Наступила минута неловкого молчания.
— А можно будет сделать и так, о мой отец и свет очей моих, — снова заговорил принц. — Привезя сюда королеву, мы напишем письмо как будто от нее самой. Там будет сказано, что она меня любит и в Нарнию возвращаться не желает. Ибо всем известно, что настроения и желания женщин переменчивее, чем ветер. И если даже они не вполне поверят этому письму, все равно не посмеют явиться с войском в Ташбаан, чтобы потребовать ее назад.
— О просвещенный наш визирь! — сказал тисрок. — Поделись с нами сокровищами своей мудрости по поводу столь странного предложения.
— О вечный тисрок! — отвечал Ахошта. — Сила отеческой привязанности мне не так уж неведома, да и поэты говорят, что для родительского сердца их отпрыски драгоценнее алмазов. Как я могу позволить себе смелость давать тебе совет по делу, которое связано с опасностью для жизни столь достойного и высокородного принца?
— Эту смелость ты позволить себе можешь, — отвечал тисрок.
— Ибо должен знать, что опасность, которой ты подвергаешься здесь, ничтожна по сравнению с той, что может грозить ему там.
— Слушаю и повинуюсь! — простонал жалкий человек. — Так знай же, о рассудительнейший тисрок, что, во-первых, опасность, грозящая там принцу, не так велика, как это может показаться нам здесь. Ибо бога, несомненно, лишили этих варваров света благоразумия, и их поэты, в отличие от наших, не снабдили их таким великолепным собранием мудрых правил и полезных советов на все случаи жизни. Они пишут почти исключительно о любви и войнах. Поэтому мало что еще покажется им столь благородным и восхитительным, как это безрассудное предприятие... ой-ой-ой!
При слове “безрассудное” принц снова пнул визиря.
— Веди себя сдержаннее, сын мой, — сказал тисрок. — А ты, достопочтенный визирь, не позволяй, чтобы его несдержанность прерывала поток твоего красноречия. Особе столь почтенной и сведущей в этикете подобает невозмутимо пренебрегать столь мелкими неприятностями.

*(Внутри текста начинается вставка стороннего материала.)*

(* ===== verification/FuseFile.v ===== *)
(** A file through the kernel: requests to create, write, read, stat, look up and
    unlink it, and the replies they get, over the file system of YfsLife.v. *)
From stdpp Require Import sorting.
From S2P Require Import Prelude ExtentServer ExtentCache YfsBlock YfsFile YfsDir YfsOps YfsLocks.
From S2P Require Import YfsRefine YfsAlloc YfsDirSpec YfsFileSpec YfsListing YfsUnlink YfsGrow YfsBytes YfsCreate YfsLife Fuse FuseSpec.
Local Open Scope Z_scope.

Section session.
Context (time : nat → Z) (junk : list Z) (fuel : nat) (info0 : fileinfo) (ino0 : Z).
Context (dsize : Z → Z) (dent : list Z → Z → Z → list Z).

Abbreviation oper := (fuseserver_oper (S := gmap Z (list Z)) time junk fuel info0 ino0 dsize dent).

(** Requests one after the other. *)
Fixpoint run_reqs (rs : list fuse_req) : ST (fuse (gmap Z (list Z))) unit :=
  match rs with [] => mret tt | r :: rs => oper r;; run_reqs rs end.

(** The request for an operation on a file, and its reply. *)
Definition fop_req (ino : Z) (o : fop) : fuse_req :=
  match o with
  | PWrite off x => FWrite ino x (Z.of_nat (length x)) off
  | PRead off size => FRead ino size off
  end.

Definition fop_reply (data : list Z) (o : fop) : reply :=
  match o with
  | PWrite _ x => fuse_reply_write (Z.of_nat (length x))
  | PRead off size => fuse_reply_buf (slice (Z.to_nat off) (Z.to_nat size) data)
  end.

Fixpoint fop_replies (data : list Z) (os : list fop) : list reply :=
  match os with [] => [] | o :: os => fop_reply data o :: fop_replies (fop_data data o) os end.

Lemma fop_req_run ino o data y y' rs :
  run_fop time junk fuel ino o y = Ret (fop_result data o, y') →
  oper (fop_req ino o) (Fuse y rs) = Ret (tt, Fuse y' (rs ++ [fop_reply data o])).
Proof.
  destruct o as [off x|off size]; simpl.
  - intros (r & y1 & E & [= -> <-])%bind_ret. unfold fuseserver_write. by run (call_run _ _ _ _ rs E).
  - intros E. unfold fuseserver_read. by run (call_run _ _ _ _ rs E).
Qed.

Lemma fop_reqs_run ino os data y y' rs :
  run_fops time junk fuel ino os y = Ret (fop_results data os, y') →
  run_reqs (fop_req ino <$> os) (Fuse y rs) = Ret (tt, Fuse y' (rs ++ fop_replies data os)).
Proof.
  revert data y rs. induction os as [|o os IH]; intros data y rs; simpl.
  - intros [= <-]. by rewrite app_nil_r.
  - intros (r & y1 & E & (q & y2 & Eq & [= -> -> <-])%bind_ret)%bind_ret.
    run (fop_req_run ino o data y y1 rs E). rewrite (IH _ y1 _ Eq). by rewrite <- app_assoc.
Qed.

Lemma run_reqs_app a b s s1 : run_reqs a s = Ret (tt, s1) → run_reqs (a ++ b) s = run_reqs b s1.
Proof.
  revert s. induction a as [|r a IH]; intros s; simpl; [by intros [= ->]|].
  intros ([] & s0 & E & Ea)%bind_ret. run E. by apply IH.
Qed.

Lemma run_reqs_one r s s1 : oper r s = Ret (tt, s1) → run_reqs [r] s = Ret (tt, s1).
Proof. intros E. simpl. by run E. Qed.

(** The replies of the handlers that look at one file. *)
Lemma getattr_req m h c rs ino b :
  ino ∉ h → used m ({[ino]} ∪ h) ino b →
  oper (FGetattr ino) (Fuse (Yfs m h c) rs) = Ret (tt, Fuse (Yfs m h c) (rs ++ [fuse_reply_attr (attr_of ino b)])).
Proof.
  intros Hh Hu. simpl. unfold fuseserver_getattr. by run (getattr_run junk info0 m h c rs ino b Hh Hu).
Qed.

Lemma create_req m h c m1 c1 rs parent name i0 b :
  create time junk fuel parent name ino0 (Yfs m h c) = Ret ((y_OK, i0), Yfs m1 h c1) → i0 ∉ h → used m1 ({[i0]} ∪ h) i0 b →
  oper (FCreate parent name) (Fuse (Yfs m h c) rs)
  = Ret (tt, Fuse (Yfs m1 h c1) (rs ++ [fuse_reply_create (Entry i0 (attr_of i0 b))])).
Proof.
  intros E Hh Hu. simpl. unfold fuseserver_create, fuseserver_createhelper.
  erewrite bind_run; [|run (call_run _ _ _ _ rs E); cbv beta iota; cbn [Z.eqb y_OK];
    run (getattr_run junk info0 m1 h c1 rs i0 b Hh Hu); reflexivity]. done.
Qed.

Lemma lookup_req m h c m1 c1 rs parent name i0 b :
  lookup time junk fuel parent name (Yfs m h c) = Ret (i0, Yfs m1 h c1) → 0 < i0 → i0 ∉ h → used m1 ({[i0]} ∪ h) i0 b →
  oper (FLookup parent name) (Fuse (Yfs m h c) rs)
  = Ret (tt, Fuse (Yfs m1 h c1) (rs ++ [fuse_reply_entry (Entry i0 (attr_of i0 b))])).
Proof.
  intros E H0 Hh Hu. simpl. unfold fuseserver_lookup. run (call_run _ _ _ _ rs E). cbv beta.
  destruct (Z.ltb_spec 0 i0); [|lia]. by run (getattr_run junk info0 m1 h c1 rs i0 b Hh Hu).
Qed.

Lemma lookup_req_none y y' rs parent name :
  lookup time junk fuel parent name y = Ret (0, y') →
  oper (FLookup parent name) (Fuse y rs) = Ret (tt, Fuse y' (rs ++ [fuse_reply_err ENOENT])).
Proof. intros E. simpl. unfold fuseserver_lookup. by run (call_run _ _ _ _ rs E). Qed.

Lemma unlink_req y y' rs parent name :
  unlink time junk fuel parent name y = Ret (y_OK, y') →
  oper (FUnlink parent name) (Fuse y rs) = Ret (tt, Fuse y' (rs ++ [fuse_reply_err 0])).
Proof. intros E. simpl. unfold fuseserver_unlink. by run (call_run _ _ _ _ rs E). Qed.
End session.

(** The attributes of a file that holds [data]. *)
Lemma stored_attr m h ino ins ds data :
  stored m ({[ino]} ∪ h) ino ins ds data → mode_of ins = Some 1 →
  ∃ b, used m ({[ino]} ∪ h) ino b ∧ st_ino (attr_of ino b) = ino ∧ st_mode (attr_of ino b) = Z.lor S_IFREG 438 ∧
    st_size (attr_of ino b) = Z.of_nat (length data).
Proof.
  intros Sd Hm. destruct (stored_first _ _ _ _ _ _ Sd) as (b & Hi & Hs). unfold mode_of in Hm. rewrite Hi in Hm.
  injection Hm as Hm. cbn [snd] in Hm. destruct (whole_inode (sd_whole _ _ _ _ _ _ Sd) _ _ _ Hi) as (Hu & _).
  exists b. split; [done|]. unfold attr_of. by rewrite Hm.
Qed.

(** * Theorems *)

(** C30.  A file through the kernel: the request to create a new name in a
    directory of any number of blocks is answered with a new regular file; every
    write within the free blocks is answered with its size and every read inside
    the file with the bytes that are there, zeroes in gaps; its attributes then
    have the size of the data; looking the name up gives the same inode and
    attributes; unlink succeeds, and afterwards the name is not found. *)
Theorem fuse_file_session (time : nat → Z) (junk : list Z) (fuel : nat) (info0 : fileinfo) (ino0 : Z) (dsize : Z → Z)
    (dent : list Z → Z → Z → list Z) (m : gmap Z (list Z)) (h : gset Z) (c : nat) (rs : list reply) (parent : Z)
    (b : list Z) (ns : list Z) (ess : list entries) (name : list Z) (l : list Z) (N : nat) (os : list fop) :
  parent ∉ h → used m ({[parent]} ∪ h) parent b → dir_blocks m ({[parent]} ∪ h) parent b ns ess →
  Forall (λ c, 0 ≤ c) name → name_ok (c_str name) → find_es (c_str name) (concat ess) = None →
  free_list fuel m ({[parent]} ∪ h) l → (length ess + 2 ≤ fuel)%nat → (N + (N + 15) `div` 16 + 2 < fuel)%nat →
  512 * Z.of_nat N < 2 ^ 63 → (N + (N + 15) `div` 16 + 2 ≤ length l)%nat → fops_ok N [] os →
  let oper := fuseserver_oper time junk fuel info0 ino0 dsize dent in
  let reqs := run_reqs time junk fuel info0 ino0 dsize dent in
  let st0 i0 := Stat i0 (Z.lor S_IFREG 438) 1 0 0 (u64 (time (S c))) (u64 (time (S (S c)))) in
  ∃ i0 st s1 s2 s3 s4,
    oper (FCreate parent name) (Fuse (Yfs m h c) rs) = Ret (tt, s1) ∧
    f_replies s1 = rs ++ [fuse_reply_create (Entry i0 (st0 i0))] ∧
    reqs ((fop_req i0 <$> os) ++ [FGetattr i0]) s1 = Ret (tt, s2) ∧
    f_replies s2 = f_replies s1 ++ fop_replies [] os ++ [fuse_reply_attr st] ∧
    st_ino st = i0 ∧ st_mode st = Z.lor S_IFREG 438 ∧ st_size st = Z.of_nat (length (foldl fop_data [] os)) ∧
    oper (FLookup parent name) s2 = Ret (tt, s3) ∧ f_replies s3 = f_replies s2 ++ [fuse_reply_entry (Entry i0 st)] ∧
    reqs [FUnlink parent name; FLookup parent name] s2 = Ret (tt, s4) ∧
    f_replies s4 = f_replies s2 ++ [fuse_reply_err 0; fuse_reply_err ENOENT].
Proof.
  intros Hh Hu Hb Hn Hok Hnew F Hf1 Hf2 HN Hl Hops oper reqs st0.
  destruct (create_fops_run time junk fuel m h c parent b ns ess name ino0 l N os) as
    (i0 & m1 & b' & ns' & ess' & l' & m2 & c2 & ins & ds & l2 & E & En & Hi0 & Er & Hg & R & Hk); try done; [lia|].
  pose proof (fl_each _ _ _ _ F) as He. rewrite Forall_forall in He.
  destruct (He i0 (en_new _ _ _ _ _ _ _ _ _ _ _ _ _ _ _ En)) as (A & _ & C & _).
  destruct (new_inode_fields (u64 (time (S c))) (u64 (time (S (S c))))) as (_ & _ & Hm & _).
  assert (mode_of ins = Some 1) as Hmode.
  { rewrite (gr_mode _ _ _ _ _ _ _ _ R). unfold mode_of. simpl. by rewrite Hm. }
  destruct (stored_attr _ _ _ _ _ _ (gn_stored _ _ _ _ _ _ _ _ _ Hg) Hmode) as (b2 & Hu2 & S1 & S2 & S3).
  pose proof (create_req time junk fuel info0 ino0 dsize dent m h c m1 _ rs parent name i0 _ E Hi0
    (used_other _ _ _ _ _ (en_used _ _ _ _ _ _ _ _ _ _ _ _ _ _ _ En))) as Ec.
  rewrite new_inode_attr in Ec. fold (st0 i0) in Ec. set (rs1 := rs ++ [_]) in Ec.
  pose proof (fop_reqs_run time junk fuel info0 ino0 dsize dent i0 os [] _ _ rs1 Er) as Ef.
  set (rs2 := rs1 ++ fop_replies [] os) in Ef. set (rs3 := rs2 ++ [fuse_reply_attr (attr_of i0 b2)]).
  destruct (entered_dir _ _ _ _ _ _ _ _ _ _ _ _ _ _ _ _ En Hk) as [Hup Hbp].
  destruct (en_entry _ _ _ _ _ _ _ _ _ _ _ _ _ _ _ En) as (l1 & l3 & C1 & C2).
  pose proof (en_length _ _ _ _ _ _ _ _ _ _ _ _ _ _ _ En) as Hle.
  destruct (find_entered (c_str name) i0 l1 l3) as [Hfind _]; [by rewrite <- C1|].
  pose proof (lookup_run time junk fuel m2 h c2 parent b' ess' name Hh Hup (dir_blocks_chain _ _ _ _ _ _ Hbp) Hn ltac:(lia)) as El.
  unfold lookup_es in El. rewrite C2, Hfind in El. cbn [fmap option_fmap option_map snd default] in El.
  assert (used (<[parent := set_atime (u64 (time c2)) b']> m2) ({[i0]} ∪ h) i0 b2) as Hu3.
  { apply used_insert_ne; [apply Hup| |done]. apply not_eq_sym. by destruct (en_not_dir _ _ _ _ _ _ _ _ _ _ _ _ _ _ _ En). }
  destruct (unlink_created time junk fuel m h parent ns ess name l N i0 _ m1 b' ns' ess' l' m2 c2 ins ds l2 _ Hh Hn Hnew Hf1 Hf2 F En Hi0 Hg R Hk)
    as (m3 & b3 & ess3 & E3 & Hux & Hbx & L3 & C3 & _ & _).
  pose proof (lookup_run time junk fuel m3 h (S (S c2)) parent b3 ess3 name Hh Hux (dir_blocks_chain _ _ _ _ _ _ Hbx) Hn ltac:(lia)) as E4.
  unfold lookup_es in E4. rewrite C3, Hnew in E4. cbn [fmap option_fmap option_map default] in E4.
  eexists i0, (attr_of i0 b2), _, (Fuse (Yfs m2 h c2) rs3), _,
    (Fuse _ ((rs3 ++ [fuse_reply_err 0]) ++ [fuse_reply_err ENOENT])). split; [exact Ec|]. split; [done|]. split.
  { unfold reqs. rewrite (run_reqs_app _ _ _ _ _ _ _ _ _ _ _ Ef). by apply run_reqs_one, getattr_req. }
  split; [by rewrite app_assoc|]. do 3 (split; [done|]).
  split; [apply (lookup_req _ _ _ _ _ _ _ m2 h c2 _ _ rs3 parent name i0 b2 El); [unfold has_bit in A; lia|done|done]|]. split; [done|].
  split; [|cbn [f_replies]; by rewrite <- app_assoc]. unfold reqs. cbn [run_reqs].
  run (unlink_req time junk fuel info0 ino0 dsize dent _ _ rs3 _ _ E3).
  by run (lookup_req_none time junk fuel info0 ino0 dsize dent _ _ (rs3 ++ [fuse_reply_err 0]) _ _ E4).
Qed.

(** ** The sixth file of a full root directory *)
Lemma fuse_file_session_witness :
  ∃ s1 s2 s3 st, fuseserver_oper ex_time ex_junk 300 ex_info 0 ex_dirent_size ex_dirent (FCreate 1 [102]) (Fuse (Yfs (y_store ex_full_fs) ∅ 0) [])
    = Ret (tt, s1) ∧
    run_reqs ex_time ex_junk 300 ex_info 0 ex_dirent_size ex_dirent
      [FWrite 8 [5; 6] 2 2; FRead 8 4 0; FGetattr 8] s1 = Ret (tt, s2) ∧
    f_replies s2 = f_replies s1 ++ [fuse_reply_write 2; fuse_reply_buf [0; 0; 5; 6]; fuse_reply_attr st] ∧ st_size st = 4 ∧
    run_reqs ex_time ex_junk 300 ex_info 0 ex_dirent_size ex_dirent [FUnlink 1 [102]; FLookup 1 [102]] s2 = Ret (tt, s3).
Proof.
  destruct (fuse_file_session ex_time ex_junk 300 ex_info 0 ex_dirent_size ex_dirent (y_store ex_full_fs) ∅ 0 [] 1 ex_full_root []
    [ex_full_entries] [102] ex_full_free 1 [PWrite 2 [5; 6]; PRead 0 4])
    as (i0 & st & s1 & s2 & s3 & s4 & E1 & R1 & E2 & R2 & _ & _ & Hs & _ & _ & E4 & _);
    [apply not_elem_of_empty|ex_used|exact ex_full_blocks|by_vm|split; [simpl; lia|repeat constructor; lia]
    |reflexivity|exact ex_full_free_list|apply Nat.leb_le; reflexivity|apply Nat.ltb_lt; reflexivity|lia
    |apply Nat.leb_le; reflexivity|split_and!; by_vm|].
  assert (i0 = 8) as ->.
  { vm_compute in E1. injection E1 as <-. vm_compute in R1. by injection R1 as <-. }
  exists s1, s2, s4, st. split; [exact E1|]. split; [exact E2|]. split; [exact R2|]. split; [exact Hs|exact E4].
Defined.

— Слушаю и повинуюсь, — отвечал визирь, слегка вильнув задом, чтобы убрать его подальше от носка рабадашевой туфли. — Ничто, повторяю, не покажется этим варварам столь извинительным, если не достойным уважения и восхищения, чем эта... эээ... рискованная попытка, ибо она предпринята ради любви к женщине. Поэтому, если принцу не повезет и он попадет им в руки, можно быть уверенным, что они его не убьют. Более того — если даже он и не сможет увезти королеву, зрелище его великой отвага и подвигов, на которые вдохновила его любовь, так на нее подействует, что она почувствует к нему благосклонность.
— А вот это хорошая мысль, старый болтун, — сказал Рабадаш.
— Очень хорошая, хоть и родилась в твоей убогой голове.
— Похвала моего господина — свет моих очей, — сказал Ахошта. — А во-вторых, тисрок, чье царствование должно быть вечно и бесконечно, я считаю, что с помощью богов Анвард, весьма возможно, достанется принцу. И если это удастся, то мы будем держать Нарнию за глотку.
Наступило длительное молчание, и в комнате стало так тихо, что девочки едва смели дышать. Наконец тисрок заговорил:
— Иди, сын мой. И сверши все, о чем ты говорил. Но не жди от меня ни помощи, ни сострадания. Если тебя убьют, я не стану за тебя мстить, а если попадешь к варварам в плен — не сделаю ничего, чтобы вызволить тебя. И если, в случае как неудачи, так и успеха, ты прольешь в Нарнии столько крови, что из-за этого начнется открытая война, моя благосклонность навеки отвратится от тебя. Твое место в Калормене перейдет к следующему по старшинству твоему брату. Иди же. Действуй стремительно, тайно и удачливо. И да осенит твой меч и пику мощь Таша неумолимого и неодолимого!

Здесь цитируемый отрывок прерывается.